All data are shown as mean±standard deviation (SD) for continuous variables, or as number (%). The patients were divided into two groups by the median SAF value (Low SAF group; SAF ≤ 2.6, and High SAF group; SAF >2.6). Continuous variables between groups were compared using an independent Student t-test. Categorical data were compared using the chi-square or Fisher’s exact test as appropriate. The cumulative events were generated with Kaplan–Meier method, and compared using log-rank test between the groups. The clinical outcomes in the overall cohort were reported as the hazard ratios (HR) and 95% confidence interval (CI) those calculated with Cox regression analysis using continuous SAF variables. The rates of TLR were calculated on the patient basis.

Multivariable Cox regression analysis was performed to identify the independent risk factors of POCE during the follow-up period. The Cox regression analyses were performed to test the association between each covariate and POCE in order to select variables for multivariate analysis. All variables with values of p<0.10 at univariable analysis and those judged to be clinically important were retained into the final stepwise regression model. Analyses were performed using SPSS version 22.0 (SPSS Inc., Chicago, IL, USA). All reported p values were 2-sided, and values of p<0.05 regarded as statistically significant.

Results

Baseline Characteristics

During the study period, 2738 patients were treated with PCI in our center. A total of 896 patients were included in the final analysis after excluding individuals who had a history of prior PCI or CABG (n=1203), acute coronary syndrome (n=335), and in those in whom a SAF measurement was unable to be obtained (n=247). All patients were of Asian ethnicity. The median follow-up period was 6.3 (interquartile range 2.9-7.0) years. Patient and lesion characteristics are shown in Table 1 . The mean SAF value was 2.6±0.6 in the overall cohort. Patients were significantly older and has a significantly higher prevalence of chronic kidney disease (CKD) in the high SAF group. There was a trend towards a greater prevalence for diabetes but this did not reach statistical significance (diabetes; 36.9% vs. 42.2%, p=0.09), whereas the HbA1c level was significantly higher in the high SAF group (Hb1c; 6.3±1.0 vs. 6.5±1.1, p=0.03). No differences were observed in the prevalence of left main coronary disease and the number of diseased coronary arteries.

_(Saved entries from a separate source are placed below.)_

(* ===== verification/Notification.v ===== *)
(** The notification service ([notification/src/app.service.ts] and
    [app.controller.ts]): notifications are stored per user in Firestore and
    pushed to every open session. *)
From S2P Require Import Prelude JS Dates Messages Keys Interfaces.
From Stdlib Require Import Lia.

(** The collection [notifications/<uid>/messages]: documents by user and
    notification id. *)
Class NtfnStore (T : Type) := {
  nt_kv :: KV T (string * string) UserNotificationPayload;
  nt_all : string → T → list UserNotificationPayload;
}.
Class NtfnStoreLaws (T : Type) `{!NtfnStore T} : Prop := {
  nt_kv_laws :: KVLaws T (string * string) UserNotificationPayload;
  nt_all_spec uid t n : n ∈ nt_all uid t ↔ ∃ id, kv_get (uid, id) t = Some n;
}.

(** [new Date(s)] on a string that [toISOString] did not write is up to the
    engine; [None] is an invalid date. *)
Class DateEngine := { parse_other : string → option Z }.
Definition new_Date `{!DateEngine} (createdOn : CreatedOn) : option Z :=
  match createdOn with
  | RawDate s => match iso_instant s with Some t => Some t | None => parse_other s end
  | Timestamp _ => None
  end.
Definition ntfn_created (c : CreatedOn) (n : UserNotificationPayload) : UserNotificationPayload :=
  Ntfn (n_type n) (n_id n) c (n_data n).

Section notification.
Context {C T : Type} `{!Cache C, !NtfnStore T} {Dt : DateEngine}.
Abbreviation W := (world C T).
Local Open Scope mon_scope.

(** One [socket.send] of pattern [notification] per open session. *)
Definition push_sessions (uid : string) (msg : OutMsg) : M W unit :=
  presence <- cache_presence uid ;;
  match presence with
  | None => ret tt
  | Some p =>
      forM (λ sessionId, emit (Redis "socket.send" (Some (meta_us uid sessionId))
              (SocketSend uid sessionId "notification" msg))) (okeys p)
  end.

(** The date is stored as such, and read back as a [Timestamp]; Firestore
    refuses an invalid one. *)
Definition pushNotification (uid : string) (n : UserNotificationPayload) : M W unit :=
  match new_Date (n_createdOn n) with
  | None => throw (PlainError "Value for argument seconds is not a valid integer")
  | Some t =>
      put_loc (kv_set (uid, n_id n) (ntfn_created (Timestamp t) n)) ;;;
      push_sessions uid (NtfnNew n)
  end.

Definition getAllNotifications (uid : string) : M W (list UserNotificationPayload) :=
  gets (λ w, nt_all uid (w_loc w)).

Definition pushAllPendingNotifications (uid : string) : M W unit :=
  pendingNtfns <- getAllNotifications uid ;;
  push_sessions uid (NtfnPending pendingNtfns).

Definition handleReadNotification (uid ntfnId : string) (ignorePersistent systemRead : bool) : M W unit :=
  doc <- gets (λ w, kv_get (uid, ntfnId) (w_loc w)) ;;
  match doc with
  | Some ntfn =>
      if negb ignorePersistent || negb (isNotificationPersistent ntfn)
      then put_loc (kv_del (uid, ntfnId)) else ret tt
  | None => ret tt
  end ;;;
  if systemRead
  then push_sessions uid (NtfnDirective (Ntfn notification_delete ntfnId (RawDate "0") NoData))
  else ret tt.

Definition handleReadAllNotifications (uid : string) (ntfnIds : list string) : M W unit :=
  forM (λ ntfnId, put_loc (kv_del (uid, ntfnId))) ntfnIds.

(** [app.controller.ts] *)
Inductive ntfn_request :=
| NotificationSend (uid : string) (n : UserNotificationPayload)   (* RMQ notification.send *)
| NotificationReadMsg (uid notificationId : string)               (* RMQ notification.read *)
| UserOnline (uid : string)                                       (* Redis user.online *)
| ReadNotification (user : User) (id : string)                    (* POST read *)
| ReadAllNotifications (user : User) (ids : list string).         (* POST readall *)

Definition handle_ntfn (r : ntfn_request) : M W unit :=
  match r with
  | NotificationSend uid n => pushNotification uid n
  | NotificationReadMsg uid id => handleReadNotification uid id false true
  | UserOnline uid => pushAllPendingNotifications uid
  | ReadNotification user id => handleReadNotification (u_uid user) id true false
  | ReadAllNotifications user ids => handleReadAllNotifications (u_uid user) ids
  end.

(** ** Properties *)
Context `{!NtfnStoreLaws T}.
Implicit Types w : W.

(** The messages of [push_sessions]. *)
Definition session_msgs (c : C) (uid : string) (msg : OutMsg) : list effect :=
  match presence_in c uid with
  | None => []
  | Some p => (λ sid, Redis "socket.send" (Some (meta_us uid sid)) (SocketSend uid sid "notification" msg))
                <$> okeys p
  end.

Lemma push_sessions_run uid msg w :
  push_sessions uid msg w = (Ok tt, add_outs (session_msgs (w_cache w) uid msg) w).
Proof.
  unfold push_sessions, session_msgs. mstep by done.
  destruct (presence_in _ _) as [p|]; [|by rewrite add_outs_nil].
  rewrite (forM_emits _ (λ sid, [Redis "socket.send" (Some (meta_us uid sid))
    (SocketSend uid sid "notification" msg)])) by done.
  f_equal. f_equal. induction (okeys p) as [|k l IH]; [done|]. cbn. by f_equal.
Qed.


(** a user's own reading never removes a persistent notification (an
    invitation, a granted access code), one by one: a persistent one stays,
    any other is deleted.  But [readall] does remove it, whatever its type. *)
Theorem read_persistent uid n u w :
  u_uid u = uid → kv_get (uid, n_id n) (w_loc w) = Some n →
  kv_get (uid, n_id n) (w_loc (handle_ntfn (ReadNotification u (n_id n)) w).2) =
    (if isNotificationPersistent n then Some n else None) ∧
  ∀ ids, n_id n ∈ ids →
    kv_get (uid, n_id n) (w_loc (handle_ntfn (ReadAllNotifications u ids) w).2) = None.
Proof.
  intros Hu Hn. split.
  - cbn [handle_ntfn]. unfold handleReadNotification. mstep by done. rewrite Hu, Hn. simpl.
    destruct (isNotificationPersistent n); simpl; [by rewrite Hn|by rewrite kv_get_del_eq].
  - intros ids Hin. cbn [handle_ntfn]. unfold handleReadAllNotifications. rewrite Hu.
    assert (∀ l w, (n_id n ∈ l ∨ kv_get (uid, n_id n) (w_loc w) = None) →
      kv_get (uid, n_id n) (w_loc (forM (λ i, put_loc (kv_del (uid, i))) l w).2) = None) as Hloop.
    { induction l as [|i l IH]; intros w0 Hor; simpl.
      - destruct Hor as [?%elem_of_nil|]; done.
      - rewrite (bind_ok _ _ w0 tt (set_loc (kv_del (uid, i)) w0)) by done. apply IH.
        destruct (decide (i = n_id n)) as [->|Hne]; [right; simpl; apply kv_get_del_eq|].
        destruct Hor as [Hor|Hor].
        + left. apply elem_of_cons in Hor as [?|?]; [congruence|done].
        + right. simpl. rewrite kv_get_del_ne by congruence. done. }
    apply Hloop. by left.
Qed.
End notification.

(** ** Examples *)
#[global] Instance gmap_NtfnStore : NtfnStore (gmap (string * string) UserNotificationPayload) := {|
  nt_all uid t := (List.filter (λ x, bool_decide (x.1.1 = uid)) (map_to_list t)).*2;
|}.
#[global] Instance gmap_NtfnStoreLaws : NtfnStoreLaws (gmap (string * string) UserNotificationPayload).
Proof.
  split; [apply _|]. intros uid t n. simpl. rewrite list_elem_of_fmap. split.
  - intros ([[u id] n'] & -> & Hin). apply elem_of_lfilter in Hin as [Hin Hu].
    apply elem_of_map_to_list in Hin. apply bool_decide_eq_true in Hu. simpl in *. subst. eauto.
  - intros (id & Hg). exists ((uid, id), n). split; [done|]. apply elem_of_lfilter.
    rewrite elem_of_map_to_list, bool_decide_eq_true. done.
Qed.

#[global] Instance strict_DateEngine : DateEngine := {| parse_other _ := None |}.

Definition demo_ntfn : UserNotificationPayload :=
  Ntfn workspace_invite "n1" (IsoOf 0) (WorkspaceInvite "olga" "ws-1" "token").
Definition demo_ntfn_world : world (gmap string (cval * option Z)) (gmap (string * string) UserNotificationPayload) :=
  World ∅ [] 0 0 {[("mark", "n1") := demo_ntfn]}.

(** The user has two sessions and no notification. *)
Definition online_world : world (gmap string (cval * option Z)) (gmap (string * string) UserNotificationPayload) :=
  World {[CACHEKEY_PRESENCE "mark" :=
    (CPresence [("s1", Session active "sock1" "gw-1" None); ("s2", Session active "sock2" "gw-1" None)], None)]} [] 0 0 ∅.


Lemma read_persistent_witness :
  kv_get ("mark", "n1") (w_loc (handle_ntfn (ReadNotification
    (MkUser "mark" None None None None None None) "n1") demo_ntfn_world).2) = Some demo_ntfn.
Proof.
  destruct (read_persistent "mark" demo_ntfn (MkUser "mark" None None None None None None) demo_ntfn_world)
    as [H _]; [reflexivity|reflexivity|exact H].
Defined.
Lemma validateCreateUser_ok data :
  validateCreateUser data = None →
  ∃ name username, cu_name data = Some name ∧ cu_username data = Some username ∧
    rmatch nameRegex name = true ∧ rmatch usernameRegex username = true.
Proof.
  unfold validateCreateUser, if_truthy. destruct (cu_name data) as [n|]; [|done].
  destruct (cu_username data) as [v|]; [|by destruct (truthy n)].
  destruct (truthy n); [|done]. destruct (truthy v); [|done].
  destruct (rmatch nameRegex n) eqn:Hn; [|done]. destruct (rmatch usernameRegex v) eqn:Hv; [|done]. eauto 6.
Qed.

Lemma inv_createUser user data : preserves user_inv (createUser user data).
Proof.
  unfold createUser. destruct (validateCreateUser data) eqn:Hv; [pres|].
  apply validateCreateUser_ok in Hv as (n & v & Hn & Hu & _ & _).
  destruct user as [u|]; [|pres]. apply preserves_bind; [pres|intros docs].
  destruct (_ <=? _); [|pres]. destruct (auth_getUser _) as [hp|]; [|pres].
  apply preserves_bind; [pres|intros t]. apply preserves_bind; [pres|intros ex].
  apply preserves_bind; [|intros _; by apply inv_set_profile].
  apply inv_users_set. simpl. by rewrite Hu.
Qed.

Lemma inv_deleteUser user : preserves user_inv (deleteUser (C:=C) (U:=U) user).
Proof. unfold deleteUser. pres. apply inv_put_loc. intros. by apply users_wf_del. Qed.

(** The patch leaves the username alone, or sets it to what it was. *)
Lemma inv_users_update id x :
  (if_truthy (pt_username x) = None ∨ if_truthy (pt_username x) = id) →
  preserves user_inv (users_update (C:=C) (U:=U) id x).
Proof.
  intros Hx w [Hwf Hc]. unfold users_update. destruct (if_truthy id) as [i|] eqn:Hi; [|by split].
  assert (id = Some i) as ->.
  { unfold if_truthy in Hi. destruct id as [s|]; [|done]. by destruct (truthy s). }
  unfold bind, gets. destruct (kv_get i (w_loc w)) as [p|] eqn:Hp; [|by split].
  split; [|done]. simpl. apply users_wf_set; [done|]. simpl. unfold or_old.
  apply Hwf in Hp. destruct Hx as [->| ->]; done.
Qed.

Lemma inv_updateUser uid x : preserves user_inv (updateUser (C:=C) (U:=U) uid x).
Proof.
  unfold updateUser. destruct (validateUpdateUser uid x); [pres|]. destruct (patch_empty x); [pres|].
  apply preserves_bind; [pres|intros [|old l]]; [pres|].
  destruct (if_truthy (pt_username x)) as [v|] eqn:Hv; [|apply inv_users_update; by left].
  case_bool_decide as Hd.
  - apply inv_users_set. simpl. unfold or_old. by rewrite Hv.
  - apply inv_users_update. right. by rewrite Hv.
Qed.

Lemma inv_getProfile uid a : preserves user_inv (getProfile (C:=C) (U:=U) uid a).
Proof.
  unfold getProfile. apply preserves_bind; [pres|intros [p|]]; [pres|].
  intros w Hw. unfold bind at 1, gets. destruct (us_where uid (w_loc w)) as [|p l] eqn:Hd; [done|].
  apply us_where_uid in Hd. revert w Hw. change (preserves user_inv
    (bind (cache_set (CACHEKEY_USER_PROFILE uid) (CProfile p) None) (λ _, ret (hideConfidentialFields p a)))).
  apply preserves_bind; [by apply inv_set_profile|intros; pres].
Qed.

Lemma inv_fetchUserFromDB uid : preserves user_inv (fetchUserFromDB (C:=C) (U:=U) uid).
Proof.
  intros w Hw. unfold fetchUserFromDB, bind at 1, gets.
  destruct (us_where uid (w_loc w)) as [|p l] eqn:Hd; [done|]. apply us_where_uid in Hd.
  by apply (inv_set_users uid p Hd).
Qed.

Lemma inv_getUsers ids uid : preserves user_inv (getUsers (C:=C) (U:=U) ids uid).
Proof.
  unfold getUsers. apply preserves_bind; [pres|intros cached].
  apply preserves_bind; [|intros; pres]. apply preserves_mapM. intros [id [p|]] _; [pres|apply inv_fetchUserFromDB].
Qed.

Lemma inv_handle_user r : preserves user_inv (handle_user r).
Proof.
  destruct r; cbn [handle_user]; try (destruct user; cbn [with_user]; [|pres]);
    try (apply preserves_bind; [|intros ?; apply preserves_ret]);
    eauto using inv_createUser, inv_deleteUser, inv_updateUser, inv_getProfile, inv_getUsers.
  unfold searchUsers. pres.
Qed.

(** C34: whatever requests the user service handles, in whatever order and
    with whatever outcome, every stored profile stays in the document named
    by the username the profile holds, and every cached profile stays under
    the key of the uid it holds.  (This says nothing about who may have a
    name: a registration under a taken username replaces that document, see
    [createUser_spec].) *)
Theorem user_service_integrity rs w :
  user_inv w → user_inv (foldl (λ w r, (handle_user r w).2) w rs).
Proof. revert w. induction rs as [|r rs IH]; intros w Hw; simpl; [done|]. apply IH. by apply inv_handle_user. Qed.

(** *** Lookup *)

(** The profile [getUsers] finds for an id: the cached one, or the stored. *)
Definition known_user (w : W) (id : string) : option User :=
  match users_in (w_cache w) id with Some p => Some p | None => head (us_where id (w_loc w)) end.

Lemma fetchUserFromDB_run id w :
  ∃ w', fetchUserFromDB id w = (Ok (head (us_where id (w_loc w))), w') ∧ w_loc w' = w_loc w.
Proof.
  unfold fetchUserFromDB. mstep by done. destruct (us_where id (w_loc w)) as [|p l]; [by eexists|].
  mstep by done. by eexists.
Qed.

Lemma getUsers_fetches w0 ids w :
  w_loc w = w_loc w0 →
  ∃ w', mapM (λ '(id, c), match c with Some p => ret (Some p) | None => fetchUserFromDB id end)
          (zip ids ((λ id, users_in (w_cache w0) id) <$> ids)) w = (Ok (known_user w0 <$> ids), w') ∧ w_loc w' = w_loc w0.
Proof.
  revert w. induction ids as [|id ids IH]; intros w Hw; simpl; [by eexists|].
  unfold known_user at 1. destruct (users_in (w_cache w0) id) as [p|].
  - mstep by done. destruct (IH w Hw) as (w' & Hr & Hl'). mstep by exact Hr. by eexists.
  - destruct (fetchUserFromDB_run id w) as (w1 & Hf & Hl). mstep by exact Hf.
    rewrite Hw in Hl |- *. destruct (IH w1 Hl) as (w' & Hr & Hl'). mstep by exact Hr. by eexists.
Qed.

Lemma getUsers_run ids uid w :
  ∃ w', getUsers ids uid w =
    (Ok ((λ id, option_map (λ p, hideConfidentialFields (drop_issuer p) uid) (known_user w id)) <$> ids), w') ∧
    w_loc w' = w_loc w.
Proof.
  unfold getUsers.
  rewrite (bind_ok _ _ w ((λ id, users_in (w_cache w) id) <$> ids) w)
    by (by apply (mapM_reads _ (λ id w, users_in (w_cache w) id))).
  destruct (getUsers_fetches w ids w eq_refl) as (w' & Hr & Hl). mstep by exact Hr. exists w'.
  split; [|done]. unfold ret. f_equal. f_equal. change (@List.map) with (fun A B => @fmap list _ A B). cbv beta.
  by rewrite <- list_fmap_compose.
Qed.

(** The profile [getProfile] finds: it has a cache of its own. *)
Definition known_profile (w : W) (uid : string) : option User :=
  match profile_in (w_cache w) uid with Some p => Some p | None => head (us_where uid (w_loc w)) end.

Lemma known_user_uid w id p : cache_keyed (w_cache w) → known_user w id = Some p → u_uid p = id.
Proof.
  intros [_ Hcu]. unfold known_user. destruct (users_in _ _) eqn:Hu.
  - intros ?; simplify_eq. by apply Hcu.
  - destruct (us_where id (w_loc w)) as [|q l] eqn:Hw; [done|]. intros ?; simplify_eq/=. by eapply us_where_uid.
Qed.

Lemma known_profile_uid w uid p : cache_keyed (w_cache w) → known_profile w uid = Some p → u_uid p = uid.
Proof.
  intros [Hcp _]. unfold known_profile. destruct (profile_in _ _) eqn:Hu.
  - intros ?; simplify_eq. by apply Hcp.
  - destruct (us_where uid (w_loc w)) as [|q l] eqn:Hw; [done|]. intros ?; simplify_eq/=. by eapply us_where_uid.
Qed.

(** A profile as a user is to see it: every field, but the e-mail address
    only in one's own. *)
Definition shown (actor : string) (p : User) : User :=
  MkUser (u_uid p) (u_name p) (u_username p) (if decide (u_uid p = actor) then u_email p else None)
    (u_picture p) (u_issuer p) (u_expireAt p).
(** In lists, nobody's issuer either. *)
Definition listed (actor : string) (p : User) : User :=
  MkUser (u_uid p) (u_name p) (u_username p) (if decide (u_uid p = actor) then u_email p else None)
    (u_picture p) None (u_expireAt p).

Lemma hide_shown p actor : hideConfidentialFields p actor = shown actor p.
Proof.
  unfold hideConfidentialFields, shown. case_decide as Hd.
  - rewrite bool_decide_false by auto. by destruct p.
  - by rewrite bool_decide_true.
Qed.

Table 1. Baseline clinical and lesion characteristics.

Low SAF (≤ 2.6)

n = 474

High SAF (>2.6)

n = 422

p value
SAF 2.2±0.3 3.1±0.4 <0.001
Male 328 (69.2) 310 (73.5) 0.16
Age, years 70.6±9.8 73.7±8.6 <0.01
Hypertension 359 (75.7) 318 (75.4) 0.89
Dyslipidemia 284 (59.9) 238 (56.4) 0.29
LDL cholesterol, mg/dl 114±33 111±33 0.11
Smoking
Current smoker 79 (16.7) 79 (18.7) 0.42
Diabetes 175 (36.9) 179 (42.4) 0.09
HbA1c, % 6.3±1.0 6.5±1.1 0.03
Chronic kidney disease
eGFR, ml/min/1.73m2 64.9±16.7 59.4±17.6 <0.001
eGFR<60 ml/min/1.73m2 174 (36.7) 216 (51.2) <0.001
COPD 6 (1.5) 8 (2.1) 0.49
LVEF, % 60.0±10.2 58.7±10.9 0.08
LVEF < 30% 20 (4.2) 15 (3.6) 0.6
Target vessel
Left main disease 43 (9.1) 29 (6.9) 0.23
1VD 306 (64.6) 254 (60.2)
2VD 116 (24.5) 118 (28.0) 0.18
3VD 52 (11.0) 49 (11.6)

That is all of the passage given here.